The history of tomatoes suggests that the ancestors of today’s varieties, the Mortgage Lifters and Black Krims alike, preferred things on the dry side. The wild relatives of our domesticated species still grow in the Chilean Atacama, one of the driest deserts in the world. Similarly, watermelons are thought to have originated in the Kalahari Desert, in Southern Africa, and were being cultivated in Egypt 5,000 years ago. Attempting to grow tomatoes and melons in an arid climate is nothing new.
Last year’s tomatoes, the first I planted in this backyard, were watered as infrequently as I could manage, the hose turned on only when the leaves that drooped in the afternoon heat didn’t perk up after sunset. The bed I grew them in, six plants in all, started out as hardpan in the spring—a patch of dirt so dry and compact that a shovel couldn’t break it up. My dad, visiting from Iowa last April, bought me a pickax so I could deal with it properly.
Having started the year with what resembled a concrete slab more than a garden bed, I didn’t end up with too many tomatoes last summer, although the plants stayed healthy, even with the infrequent watering. The deep roots they developed to seek out more moisture helped further break up the soil. A few week ago, after I pulled the fava beans that preceded them to make way for peppers and eggplant, the drainage was perfect—the water immediately soaking down into the soil, going straight to the new transplant’s roots.
Part of the reason I spend so much time thinking and writing about gardening—aside from finding the subject endlessly fascinating—is to make up for the lack of free time I have to do the actual work.
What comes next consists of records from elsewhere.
(* ===== verification/WafProofs.v ===== *)
(** * The rule engine: what loading, inspecting and overriding promise

    A declarative reading of the rules ([violates]) against which [Inspect] is
    exact, whatever order Go ranges over its maps in; the loader as a validator;
    the body handed on intact; overrides under concurrent edits. *)
From stdpp Require Import relations.
From S2P Require Import Prelude GoStrings Netip Atomics Config Http Middleware Waf.

(** ** Specification *)

Section Spec.
Context `{RegexpLib}.

(** The group of header rules a target puts its rule in. *)
Definition header_key (t : string) : option string :=
  if String.eqb t "headers" then Some ""
  else if HasPrefix t "headers:" then Some (CanonicalHeaderKey (TrimPrefix t "headers:"))
  else None.

Definition plain_targets : list string := ["line"; "path"; "query"; "body"].
Definition known_target (t : string) : Prop := t ∈ plain_targets \/ is_Some (header_key t).

Definition rule_ok (r : Rule) : Prop :=
  ru_ID r <> 0 /\ (ru_Action r = ActionBlock \/ ru_Action r = ActionLog) /\ ru_Targets r <> [] /\
  is_Some (regexp_Compile (ru_Pattern r)) /\ Forall known_target (ru_Targets r).

Definition rules_ok (rules : list Rule) : Prop := Forall rule_ok rules /\ NoDup (ru_ID <$> rules).

Definition compile_rule (r : Rule) : Rule :=
  match regexp_Compile (ru_Pattern r) with Some re => with_compiled r re | None => r end.

(** One copy of the rule for each of the targets that satisfy [p]. *)
Definition hits (p : string -> bool) (r : Rule) (ts : list string) : list Rule :=
  (fun _ => r) <$> filter (fun t => p t = true) ts.

(** What adding a rule's targets adds to the groups. *)
Record adds (r : Rule) (ts : list string) (rs rs' : RuleSet) : Prop := {
  adds_all : rs_all rs' = rs_all rs;
  adds_line : rs_lineRules rs' = rs_lineRules rs ++ hits (String.eqb "line") r ts;
  adds_path : rs_pathRules rs' = rs_pathRules rs ++ hits (String.eqb "path") r ts;
  adds_query : rs_queryRules rs' = rs_queryRules rs ++ hits (String.eqb "query") r ts;
  adds_body : rs_bodyRules rs' = rs_bodyRules rs ++ hits (String.eqb "body") r ts;
  adds_headers name : default [] (rs_headerRules rs' !! name) =
    default [] (rs_headerRules rs !! name) ++ hits (fun t => bool_decide (header_key t = Some name)) r ts
}.

(** The groups of a ruleset are the rules of [rs_all] by target. *)
Record grouped (rs : RuleSet) : Prop := {
  gr_line r : r ∈ rs_lineRules rs <-> r ∈ rs_all rs /\ "line" ∈ ru_Targets r;
  gr_path r : r ∈ rs_pathRules rs <-> r ∈ rs_all rs /\ "path" ∈ ru_Targets r;
  gr_query r : r ∈ rs_queryRules rs <-> r ∈ rs_all rs /\ "query" ∈ ru_Targets r;
  gr_body r : r ∈ rs_bodyRules rs <-> r ∈ rs_all rs /\ "body" ∈ ru_Targets r;
  gr_headers name r : r ∈ default [] (rs_headerRules rs !! name) <->
    r ∈ rs_all rs /\ exists t, t ∈ ru_Targets r /\ header_key t = Some name
}.

(** The texts of a request a target names; [body] is the inspected prefix. *)
Definition texts (q : Request) (body : option string) (t : string) : list string :=
  let path := default (r_path q) (PathUnescape (r_path q)) in
  let query := default (r_rawquery q) (QueryUnescape (r_rawquery q)) in
  if String.eqb t "line" then
    [if String.eqb query "" then r_method q +:+ " " +:+ path
     else r_method q +:+ " " +:+ path +:+ "?" +:+ query]
  else if String.eqb t "path" then [path]
  else if String.eqb t "query" then (if String.eqb query "" then [] else [query])
  else if String.eqb t "body" then option_list body
  else match header_key t with
       | Some name => if String.eqb name "" then concat (map_to_list (r_header q)).*2
                      else Header_Values (r_header q) name
       | None => []
       end.

(** What the administrator has decided about a rule: nothing, and its own action
    stands; or an override, which can disable it, and whose action, when it has
    one, replaces the rule's. *)
Definition set_to_block (r : Rule) (o : option override) : Prop :=
  match o with
  | None => ru_Action r = "block"
  | Some o => ov_enabled o = true /\ (ov_action o = "block" \/ ov_action o = "" /\ ru_Action r = "block")
  end.

(** A rule blocks a text: its pattern matches, it is set to block, and the engine
    is not in the log-only mode. *)
Definition blocks (e : Engine) (r : Rule) (text : string) : Prop :=
  en_defaultAction e <> "log-only" /\ set_to_block r (en_overrides e !! ru_ID r) /\
  exists re, ru_compiled r = Some re /\ MatchString re text = true.

(** A loaded rule blocks a text that one of its targets names. *)
Definition violates (e : Engine) (q : Request) (body : option string) : Prop :=
  exists r t text, r ∈ rs_all (en_ruleSet e) /\ t ∈ ru_Targets r /\ text ∈ texts q body t /\ blocks e r text.

Definition inspected_body (e : Engine) (q : Request) : option string :=
  match r_body q with
  | BodyReader rd => Some (of_bytes (take (Z.to_nat (en_maxBodyBytes e)) (rd_data rd)))
  | _ => None
  end.

(** There are body rules, and the body fails before the limit is reached. *)
Definition body_unreadable (e : Engine) (q : Request) : Prop :=
  rs_bodyRules (en_ruleSet e) <> [] /\ exists rd, r_body q = BodyReader rd /\ rd_fails rd = true /\
    Z.of_nat (length (rd_data rd)) < en_maxBodyBytes e.

End Spec.

(** ** Loading *)

Section Loading.
Context `{RegexpLib}.

Lemma hits_app p r ts us : hits p r (ts ++ us) = hits p r ts ++ hits p r us.
Proof. unfold hits. by rewrite filter_app, fmap_app. Qed.

Lemma elem_of_hits p r ts r' : r' ∈ hits p r ts <-> r' = r /\ exists t, t ∈ ts /\ p t = true.
Proof. unfold hits. rewrite list_elem_of_fmap. setoid_rewrite list_elem_of_filter. naive_solver. Qed.

Lemma hits_cons p r t ts : hits p r (t :: ts) = hits p r [t] ++ hits p r ts.
Proof. apply (hits_app p r [t]). Qed.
I haven’t got around to planting tomatoes yet, and the Desert King seeds remain in their packet. I’m expanding from the one bed I had last year, and while I hammered together the frame for the new bed weeks ago, I still haven’t spent the quality pickax time I need to break up the new plot.
I did, however, manage to plant another small experiment planting, one that likely won’t yield any of the actual product that the crop is used to make—but that doesn’t mean it hasn’t been a success.
Back in the spring, I planted two rows of sweet sorghum, the stalks of which are pressed for their juice and boiled down into a molasses-like syrup. Long before corn and soy dominated the Midwest, before sorghum came to be strongly identified (in this country, at least) with the South, it was grown by farmers across Iowa. The state produced 3 million gallons of sorghum syrup in 1863. One of the varieties I planted, Iowa Sweet, is named for that all-but-lost tradition.
The row of Iowa Sweet is still getting going, the stalks just reaching knee-high, but the other variety I planted has taken off—the tallest plants, topped with red-hued tassels, are already six feet tall. I’ve only watered them once.